I'm not entirely sure, if this is an indented use-case or not.

In one of my projects, we have a huge number of database migrations and also a lot of seeding data. So my goal was, to use the new reuse-feature ( #1051 ), so that I once start the database in a testcontainer, apply all migrations and seed some data, and then reuse that container.

_container = new MsSqlBuilder()
    ...
    .WithCleanUp(true)
    .WithReuse(true)
    .WithLabel("reuse-id", hash_of_migrations_and_seeding)
    .Build();

Whenever a new migration is added, or some seeding data changes, the hash changes, and a new container is created and used. When it stays the same, the existing container is reused.

That actually works, however the old containers are never cleaned up. New containers are created, but the old containers (with different reuse-id labels) either keep running (is .Dispose() call is disabled), or keep existing in a stopped state (if .Dispose() is used). In both variants, more and more resources of the system are used, until you manually clean it up.

Solution

I would prefer it, that if the reuse-id changes, all old containers with the same image and different reuse-id are deleted automatically.

Benefit

Less resources used on your system.

Alternatives

We keep it as is.

Would you like to help contributing this enhancement?

Yes

jkogler-cloudflight commented 2 months ago

@david-szabo97 Since you implemented the reuse feature, what do you think?

HofmeisterAn commented 2 months ago

I would prefer it, that if the reuse-id changes, all old containers with the same image and different reuse-id are deleted automatically.

We cannot detect that, as we generate the hash from the actual builder configuration.

This is somewhat akin to a chicken-and-egg problem, and showing how effectively and almost invisibly Testcontainers handles the cleanup of test resources 🔥. It is crucial to understand the concept of Ryuk and why it is necessary (as simply running cleanup from the test process does not work reliable).

During my time at AJ, I proposed the idea of integrating external events into Ryuk.
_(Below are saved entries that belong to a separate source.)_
(** [WordsTutor.__init__] (line 139), given the frame [pd.read_csv]
    returned. *)
Definition WordsTutor_init (name : str) (max : Z) (frame : DataFrame)
  : WordsTutor :=
  {| filename := name; max_success_number := max;
     vocabulary_frame := frame; vocabulary := to_dict_records frame |}.

Definition vocabulary_size (t : WordsTutor) : nat := length (vocabulary t).

(** Assignments to the two attributes the program changes. *)
Definition set_vocabulary (v : list dict) (t : WordsTutor) : WordsTutor :=
  {| filename := filename t; max_success_number := max_success_number t;
     vocabulary_frame := vocabulary_frame t; vocabulary := v |}.

Definition set_vocabulary_frame (f : DataFrame) (t : WordsTutor) : WordsTutor :=
  {| filename := filename t; max_success_number := max_success_number t;
     vocabulary_frame := f; vocabulary := vocabulary t |}.

(** What the program prints, one constructor per [print] or [input]
    prompt of main.py. *)
Inductive event :=
  | PInputTranslation
  | PNotRepeated (w since : value)
  | PStart
  | PWord (w : value)
  | PBonus (w successes : value)
  | PSkipped (w : value)
  | PRight (pronunciation : value)
  | PWrong (right_answers : list str) (pronunciation : value)
  | PSuccesses (successes : value)
  | PError (e : exn)
  | PErrorArgs (e : exn)
  | PLearned (points : nat) (size : nat)
  | PCloseFile (name : str).

#[global] Instance event_eq_dec : EqDecision event.
Proof. solve_decision. Defined.

(** The tutor object, the lines still to be typed, the output so far
    (earliest first) and the successive contents written to the file. *)
Record world := {
  self : WordsTutor;
  stdin : list str;
  stdout : list event;
  disk : list DataFrame;
}.

Definition set_self (t : WordsTutor) (w : world) : world :=
  {| self := t; stdin := stdin w; stdout := stdout w; disk := disk w |}.

Definition set_stdin (lines : list str) (w : world) : world :=
  {| self := self w; stdin := lines; stdout := stdout w; disk := disk w |}.

Definition set_stdout (out : list event) (w : world) : world :=
  {| self := self w; stdin := stdin w; stdout := out; disk := disk w |}.

Definition set_disk (files : list DataFrame) (w : world) : world :=
  {| self := self w; stdin := stdin w; stdout := stdout w; disk := files |}.

Definition M (A : Type) : Type := world -> result A * world.

Definition ret {A} (a : A) : M A := fun w => (Ok a, w).

Definition bind {A B} (m : M A) (k : A -> M B) : M B :=
  fun w =>
    match m w with
    | (Ok a, w') => k a w'
    | (Raise e, w') => (Raise e, w')
    | (Starved, w') => (Starved, w')
    end.

Definition lift {A} (r : result A) : M A := fun w => (r, w).
(** X21.  The identifier of the fallback document is ["fallback-"]
    followed by the characters 2 to 8 of the random text, in their
    order: seven characters when the text has at least nine, fewer
    otherwise, and none at all when the text has at most two. *)
Theorem getFallbackDocument_uuid env errorMessage :
  exists document,
    getFallbackDocument env errorMessage
    = LoadDocumentResult.mk [document] JSMap.empty
    /\ EndpointMetadata.uuid (ExtendDocument.metadata document)
       = Some ("fallback-" +:+ String.substring 2 7 (Env.random36 env))
    /\ (forall n,
          n < 7 ->
          String.get n (String.substring 2 7 (Env.random36 env))
          = String.get (n + 2) (Env.random36 env))
    /\ (forall n,
          7 <= n -> String.get n (String.substring 2 7 (Env.random36 env)) = None)
    /\ String.length (String.substring 2 7 (Env.random36 env))
       = Nat.min 7 (String.length (Env.random36 env) - 2)
    /\ String.length ("fallback-" +:+ String.substring 2 7 (Env.random36 env))
       <= 16
    /\ ExtendDocument.pageContent document
       = JSON_stringify
           (FallbackPayload "Failed to load document" errorMessage "empty_system").
Proof.
  eexists. split; [reflexivity|]. split; [reflexivity|].
  split; [intros n Hn; apply substring_correct1; exact Hn|].
  split; [intros n Hn; apply substring_correct2; exact Hn|].
  assert (Hlen : String.length (String.substring 2 7 (Env.random36 env))
                 = Nat.min 7 (String.length (Env.random36 env) - 2))
    by apply String_substring_length.
  split; [exact Hlen|]. split; [|reflexivity].
  change ("fallback-" +:+ String.substring 2 7 (Env.random36 env))
    with (String "f" (String "a" (String "l" (String "l" (String "b"
           (String "a" (String "c" (String "k" (String "-"
              (String.substring 2 7 (Env.random36 env))))))))))).
  cbn [String.length]. lia.
Qed.

End LoaderMore.

Lemma loadDocumentsJSON_returns_one_document_witness :
  exists lg result document,
    @loadDocumentsJSON Sample.runtime buildGlobalPartitionMap_spec
      (Sample.env (Some Sample.exampleText)) = (lg, Returned result)
    /\ LoadDocumentResult.documents result = [document]
    /\ EndpointMetadata.timestamp (ExtendDocument.metadata document)
       = "2025-11-03T09:30:00.000Z".
Proof.
  eexists _, _.
  destruct (@loadDocumentsJSON_returns_one_document Sample.runtime
              buildGlobalPartitionMap_spec (Sample.env (Some Sample.exampleText))
              _ _ eq_refl) as (document & Hdocs & Htime & _).
  exists document. split; [reflexivity|]. split; [exact Hdocs | exact Htime].
Defined.

Lemma loadDocumentsJSON_error_causes_witness :
  @loadDocumentsJSON Sample.runtime buildGlobalPartitionMap_spec
    (Sample.env (Some Sample.malformedText))
  = ([(ERROR, MParsingFailed)],
     Thrown (Error "Invalid JSON format in configuration"))
  /\ @JSON_parse Sample.runtime Sample.malformedText = None.
Proof.
  split; [reflexivity|].
  destruct (@loadDocumentsJSON_error_causes Sample.runtime
              buildGlobalPartitionMap_spec
              (Sample.env (Some Sample.malformedText)) _ _ eq_refl)
    as [[He _] | [[He _] | [(_ & raw & Hfile & _ & Hparse)
       | [[He _] | [He _]]]]]; try discriminate He.
  injection Hfile as <-. exact Hparse.
Defined.
(** [ToIntegerOrInfinity] on a finite number: truncation towards zero. *)
Definition truncate (x : float) : option Z :=
  match Prim2SF x with
  | S754_zero _ => Some 0
  | S754_finite s m e =>
      let a := match e with
               | Zneg k => Z.shiftr (Zpos m) (Zpos k)
               | _ => Z.shiftl (Zpos m) e
               end in
      Some (if s then - a else a)
  | _ => None
  end.

(** *** ToBoolean *)

Definition ToBoolean (v : jsval) : bool :=
  match v with
  | VUndefined | VNull => false
  | VBool b => b
  | VNum x => negb (PrimFloat.eqb x 0 || is_NaN x)
  | VStr s => negb (String.eqb s "")
  | VArr _ | VObj _ | VRef _ | VNative _ => true
  end.

Definition isArray (v : jsval) : bool :=
  match v with VArr _ => true | _ => false end.

(** [v === 'text'] *)
Definition is_string (v : jsval) (text : string) : bool :=
  match v with VStr s => String.eqb s text | _ => false end.

(** *** Strings *)

Definition byte (n : Z) : ascii := ascii_of_N (Z.to_N n).
Definition code (c : ascii) : Z := Z.of_N (N_of_ascii c).

Fixpoint bytes (l : list Z) : string :=
  match l with
  | [] => ""
  | n :: l' => String (byte n) (bytes l')
  end.

Fixpoint strip_prefix (p s : string) : option string :=
  match p, s with
  | EmptyString, _ => Some s
  | String a p', String b s' => if Ascii.eqb a b then strip_prefix p' s' else None
  | String _ _, EmptyString => None
  end.
(** C6. Deriving a child from a client with an options record yields a
    new client object: its [rootUrl], [logger] and [timeout] are the
    parent's, its authorization is [options.auth], and every object that
    existed before, the parent with its authorization among them, is left
    as it was. *)
Theorem getChild_derives host w this options :
  is_client (heap w) this ->
  (exists l, options = VObject l /\ (l < length (heap w))%nat) ->
  exists child w',
    getChild host this options w = (Normal child, w') /\
    child <> this /\
    is_client (heap w') child /\
    Get_in (heap w') child "rootUrl" = Get_in (heap w) this "rootUrl" /\
    Get_in (heap w') child "logger" = Get_in (heap w) this "logger" /\
    Get_in (heap w') child "timeout" = Get_in (heap w) this "timeout" /\
    Get_in (heap w') child "_authorization" = Get_in (heap w) options "auth" /\
    (forall l, (l < length (heap w))%nat -> heap w' !! l = heap w !! l) /\
    (forall k, Get_in (heap w') this k = Get_in (heap w) this k).
Proof.
  intros Hc (lo & -> & Hlo).
  destruct Hc as (l & o & -> & Hl & Hp & Hr & Hlg & Ht).
  eexists _, _. split; [eapply getChild_run; eassumption|].
  cbn [heap set_heap].
  split.
  { intros [= E]. apply lookup_lt_Some in Hl. lia. }
  split.
  { eexists _, _. split; [reflexivity|].
    split; [apply list_lookup_middle; reflexivity|].
    repeat split; assumption. }
  rewrite !Get_in_new. cbn [Get_in]. rewrite Hl.
  repeat split.
  - intros l0 Hl0. now rewrite lookup_app_l.
  - intros k. rewrite lookup_app_l; [now rewrite Hl|].
    eapply lookup_lt_Some; eassumption.
Qed.

(** A parent built with [rootUrl: "https://api.example/v1"], and a child
    derived from it with [{auth: "tok"}]. *)
Lemma getChild_derives_witness :
  let w := snd (new_ProxyClient node (VObject 0)
                  (set_heap [plain_object [("rootUrl", VString "https://api.example/v1")];
                             plain_object [("auth", VString "tok")]] empty_world)) in
  exists child w',
    getChild node (VObject 2) (VObject 1) w = (Normal child, w') /\
    child <> VObject 2 /\
    Get_in (heap w') child "rootUrl" = Normal (VString "https://api.example/v1") /\
    Get_in (heap w') child "_authorization" = Normal (VString "tok") /\
    Get_in (heap w') (VObject 2) "_authorization" = Normal VNull.
Proof.
  intros w.
  destruct (getChild_derives node w (VObject 2) (VObject 1))
    as (child & w' & Hrun & Hne & _ & Hr & _ & _ & Ha & _ & Hp).
  - eexists _, _. split; [reflexivity|].
    split; [vm_compute; reflexivity|].
    repeat split; reflexivity.
  - exists 1%nat. split; [reflexivity|]. vm_compute. lia.
  - exists child, w'. split; [exact Hrun|]. split; [exact Hne|].
    split; [rewrite Hr; reflexivity|].
    split; [rewrite Ha; reflexivity|].
    rewrite Hp. reflexivity.
Defined.

(** ** Resolving a path *)

Lemma getUrl_run host w this p :
  getUrl host this (VString p) w
  = if ToBoolean (u_hostname (url_parse host p)) then (Normal (VString p), w)
    else match Get_in (heap w) this "rootUrl" with
         | Normal rootUrl => (Normal (VString (ToString host rootUrl ++ p)), w)
         | Throw e => (Throw e, w)
         end.
Proof.
  unfold getUrl, url_parse_value. rewrite bind_ret.
  destruct (ToBoolean (u_hostname (url_parse host p))); [reflexivity|].
  rewrite bind_Get. destruct (Get_in (heap w) this "rootUrl"); reflexivity.
Qed.

(** C1. For a path string, [getUrl] decides on the host name that
    [url.parse] finds in it: with one, the path comes back as it is;
    without one, the result is the client's [rootUrl] followed by the path,
    character for character.  Nothing else happens. *)
Theorem getUrl_absolute_or_concat host w this p :
  (ToBoolean (u_hostname (url_parse host p)) = true ->
   getUrl host this (VString p) w = (Normal (VString p), w)) /\
  (ToBoolean (u_hostname (url_parse host p)) = false ->
   forall rootUrl,
     Get_in (heap w) this "rootUrl" = Normal rootUrl ->
     getUrl host this (VString p) w
     = (Normal (VString (ToString host rootUrl ++ p)), w)).
Proof.
  rewrite getUrl_run. split; intros Hh; rewrite Hh.
  - reflexivity.
  - intros rootUrl Hroot. rewrite Hroot. reflexivity.
Qed.

(** The two examples of the documentation, and a root that ends in a
    slash: the slashes are both kept. *)
Lemma getUrl_absolute_or_concat_witness :
  let w := set_heap [client_object (VString "http://localhost") (VNative 1)
                       (VNumber 5000) VNull;
                     client_object (VString "http://localhost/") (VNative 1)
                       (VNumber 5000) VNull] empty_world in
  getUrl node (VObject 0) (VString "https://other.example/x") w
  = (Normal (VString "https://other.example/x"), w) /\
  getUrl node (VObject 0) (VString "/search") w
  = (Normal (VString "http://localhost/search"), w) /\
  getUrl node (VObject 1) (VString "/search") w
  = (Normal (VString "http://localhost//search"), w).
Proof.
  intros w. split; [|split].
  - apply (proj1 (getUrl_absolute_or_concat node w (VObject 0)
                    "https://other.example/x")). reflexivity.
  - apply (proj2 (getUrl_absolute_or_concat node w (VObject 0) "/search")
             eq_refl (VString "http://localhost")). reflexivity.
  - apply (proj2 (getUrl_absolute_or_concat node w (VObject 1) "/search")
             eq_refl (VString "http://localhost/")). reflexivity.
Defined.

(** ** Classifying a response *)

Lemma Get_in_option_value h v k :
  ToBoolean v = true -> Get_in h v k = Normal (option_value h v k).
Proof.
  intros Hb. unfold option_value. rewrite Hb.
  destruct (Get_in_truthy h v k Hb) as [x ->]. reflexivity.
Qed.

Lemma error_object_message host v :
  object_get (error_object host v) "message" = error_message host v.
Proof. destruct v; reflexivity. Qed.

(** The function once [body] is known: [fld] gives the properties of
    the body, and the response object [resp] sits at [lr]. *)
Lemma rejectResponse_tail host lr resp bodyv (fld : string -> value) hx rs tr ck :
  (forall k, Get_in hx bodyv k = Normal (fld k)) ->
  (forall o k, Get_in (hx ++ [o]) bodyv k = Normal (fld k)) ->
  hx !! lr = Some resp ->
  let err0 := error_object host
                (or_default (fld "message") (object_get resp "text")) in
  let err1 := object_put "code" (or_default (fld "code") (object_get resp "status")) err0 in
  (let* message := or_else (Get bodyv "message") (Get (VObject lr) "text") in
   let* err := new_Error host message in
   let* code := or_else (Get bodyv "code") (Get (VObject lr) "status") in
   Put err "code" code ;;
   let* name := or_else (Get bodyv "name")
                  (let* status := Get (VObject lr) "status" in
                   let* stripped := replace_whitespace (status_phrase host status) in
                   ret (concat host stripped (VString "Error"))) in
   Put err "name" name ;;
   Put err "response" (VObject lr) ;;
   ret (when_reject err))
    {| heap := hx; responses := rs; trace := tr; clock := ck |}
  = if ToBoolean (fld "name")
    then (Normal (Rejected (VObject (length hx))),
          {| heap := hx ++ [object_put "response" (VObject lr)
                              (object_put "name" (fld "name") err1)];
             responses := rs; trace := tr; clock := ck |})
    else match status_phrase host (object_get resp "status") with
         | VString s =>
             (Normal (Rejected (VObject (length hx))),
              {| heap := hx ++ [object_put "response" (VObject lr)
                                  (object_put "name"
                                     (VString (remove_whitespace s ++ "Error")) err1)];
                 responses := rs; trace := tr; clock := ck |})
         | _ => (Throw (TypeError "Cannot read property 'replace' of undefined"),
                 {| heap := hx ++ [err1];
                    responses := rs; trace := tr; clock := ck |})
         end.
Proof.
  intros H0 H1 Hl err0 err1.
  assert (Hresp : forall k, Get_in hx (VObject lr) k = Normal (object_get resp k)).
  { intros k. cbn [Get_in]. now rewrite Hl. }
  assert (Hresp1 : forall o k, Get_in (hx ++ [o]) (VObject lr) k = Normal (object_get resp k)).
  { intros o k. rewrite Get_in_old; [apply Hresp|]. simpl. eapply lookup_lt_Some, Hl. }
  subst err1 err0. unfold or_default, status_phrase, new_Error, replace_whitespace.
  destruct (ToBoolean (fld "message")) eqn:Hm;
    destruct (ToBoolean (fld "code")) eqn:Hc;
    destruct (ToBoolean (fld "name")) eqn:Hn;
    try destruct (STATUS_CODES host !! ToString host (object_get resp "status"))
      as [s|] eqn:Hs;
    repeat first [ js_step | rewrite H0 | rewrite H1 | rewrite Hresp
                 | rewrite Hresp1 | rewrite Hm | rewrite Hc | rewrite Hn
                 | rewrite Hs | rewrite alter_at_end ];
    reflexivity.
Qed.

Lemma rejectResponse_run host w this lr resp :
  heap w !! lr = Some resp ->
  allocated (heap w) (object_get resp "body") ->
  let body := object_get resp "body" in
  let field := option_value (heap w) body in
  let name := field "name" in
  let phrase := status_phrase host (object_get resp "status") in
  let h1 := heap w ++ (if ToBoolean body then [] else [empty_object]) in
  let err0 := error_object host
                (or_default (field "message") (object_get resp "text")) in
  let err1 := object_put "code" (or_default (field "code") (object_get resp "status")) err0 in
  rejectResponse host this (VObject lr) w
  = if ToBoolean name
    then (Normal (Rejected (VObject (length h1))),
          set_heap (h1 ++ [object_put "response" (VObject lr)
                             (object_put "name" name err1)]) w)
    else match phrase with
         | VString s =>
             (Normal (Rejected (VObject (length h1))),
              set_heap (h1 ++ [object_put "response" (VObject lr)
                                 (object_put "name"
                                    (VString (remove_whitespace s ++ "Error")) err1)]) w)
         | _ => (Throw (TypeError "Cannot read property 'replace' of undefined"),
                 set_heap (h1 ++ [err1]) w)
         end.
Proof.
  intros Hl Hal body field name phrase h1 err0 err1.
  destruct w as [h rs tr ck]. cbn [heap set_heap responses trace clock] in *.
  unfold rejectResponse.
  js_step. js_step. cbn [Get_in]. rewrite Hl. fold body.
  subst h1 err1 err0 name phrase field.
  destruct (ToBoolean body) eqn:Hb.
  - rewrite app_nil_r.
    apply (rejectResponse_tail host lr resp body (option_value h body) h rs tr ck).
    + intros k. now apply Get_in_option_value.
    + intros o k. rewrite Get_in_old by assumption. now apply Get_in_option_value.
    + assumption.
  - js_step.
    assert (Hf : forall k, option_value h body k = VUndefined).
    { intros k. unfold option_value. now rewrite Hb. }
    rewrite !Hf.
    apply (rejectResponse_tail host lr resp (VObject (length h)) (fun _ => VUndefined)
             (h ++ [empty_object]) rs tr ck).
    + intros k. rewrite Get_in_new. reflexivity.
    + intros o k. rewrite <- app_assoc. cbn [app]. rewrite Get_in_new. reflexivity.
    + rewrite lookup_app_l; [assumption|]. eapply lookup_lt_Some, Hl.
Qed.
If Ryuk detects an event and exits, it would then remove all related resources. Testcontainers for .NET theoretically supports individual Ryuk instances (running independently from each other). Resources can be grouped, and the assigned Ryuk instance will manage them accordingly. AJ introduced Testcontainers Desktop (maybe that supports your use case), which also supports reuse. However, I have not had the chance to try it yet; AFAIK it is only available for macOS.

jkogler-cloudflight commented 2 months ago

Pity...

Theoretically, it should be possible to implement it somehow (not sure if Ryuk supports this or not, so far I never had any reason to look into it). You could specify a hardcoded label in the container definition .AddLabel("hardcoded-testcontainer-id", "42"), so that all containers will have that label. And then filter for all containers (regardless of running or stopped) with that label, and stop/delete all that have a different reuse-id. At least you can do so with some bash scripting and the docker container --all --filter "label=..." commands.

mrudat commented 1 month ago

I suspect that you'd need to keep track of the hashes of the containers being requested in a constantly running container akin to or as an extension of ryuk, and if you don't see a request for, say, a day, you can probably expire the old resources.